Research into happiness, what it is and how to find it, strikes the same note: whether we are happy or not becomes irrelevant when we do activities that make time stop. In life, that could mean knitting, playing a board game with loved ones, laughing your head off, walking your dog, reading a good story…

It isn’t really time’s flow that hurts, but those moments when we strike the bank and feel pain: accidents, illness, lay-offs, broken relationships, death.

Sometimes, the pain makes us feel alive. But there is a way to feel alive within stillness, whether it is stillness we have caused, has been imposed on us, or has been created for us in the guise of a poem, song, or story. These enchantments, at their best, transform us. New beginnings are wrought from these spells.

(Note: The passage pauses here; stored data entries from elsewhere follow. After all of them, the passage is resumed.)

(** * BondTransferRootWatcher: the bonding decision of the hop-node watcher

    A shallow embedding of
    [packages/hop-node/src/watchers/BondTransferRootWatcher.ts].

    The watcher is an object whose methods are [async]: they read remote
    collaborators (the L1 bridge, the liquidity watcher, the configuration),
    mutate the transfer-root store, write to the logger and the notifier, and
    may throw.  The embedding threads an explicit [World] (store, event trace,
    clock reads) through a small state-and-exception monad [Async]; every
    observable action of the source appends one [Event] to the trace, in
    program order.

    Conventions. Amounts are ethers [BigNumber]s and are integers of [Z];
    chain ids and timestamps are JavaScript numbers that hold integers well
    inside the range where their arithmetic is exact, and are integers of [Z]
    too. The reads of the collaborators (minimum delay, bonded status, bond
    cost, credit, vault balance, store queries) are taken to answer; the two
    remote writes the watcher guards with [try]/[catch] - the vault withdrawal
    and the bonding transaction - may be rejected. The evaluations of one
    poll are run one after the other, in the order they are started. *)

From Stdlib Require Import ZArith List String Ascii Bool Lia.
From stdpp Require Import gmap strings list fin_maps.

As in sleep, the Life/Death/Life nature in its most wildish form is as simple as a graceful exhalation (ending) and inhalation (beginning). The only trust required is to know that when there is one ending there will be another beginning. 2

When we are bored with stillness, we are bored with ourselves, or afraid.

In fairy tales, “Once upon a time” is an invitation to dip our toes in the waters of stillness and be transformed.

Stillness in story is not emptiness. There is a kind of action, but it is action that we co-create. The author spins a web of words, and we trace and retrace those silvery lines, conjuring images, feelings, thoughts. And time hangs like moss on a tree until the passage ends.

For me [Briar Rose] is about the shiver you feel, which any child feels—as the storyteller says, ‘The horses, too, went to sleep in the stable, the dogs in the yard, the pigeons on the roof, the flies on the wall; even the fire that was flaming on the hearth became quiet and slept, the roast meat left off frizzling, and the cook, who was just going to pull the hair of the scullery boy, because he had forgotten something, let him go and went to sleep.’3

Once upon a time there was stillness…


  1. Kenneth Grahame, The Wind in the Willows (London: Harper Collins, 1995), 142.
  2. Clarissa Pinkola Estés, Women Who Run With the Wolves: Myths and Stories of the Wild Woman Archetype (New York: Ballantine, 1992), 154.
  3. Katherine Langrish, Seven Miles of Steel Thistles: Reflections on Fairy Tales (Oxfordshire: The Greystones Press, 2016 ), Kindle edition.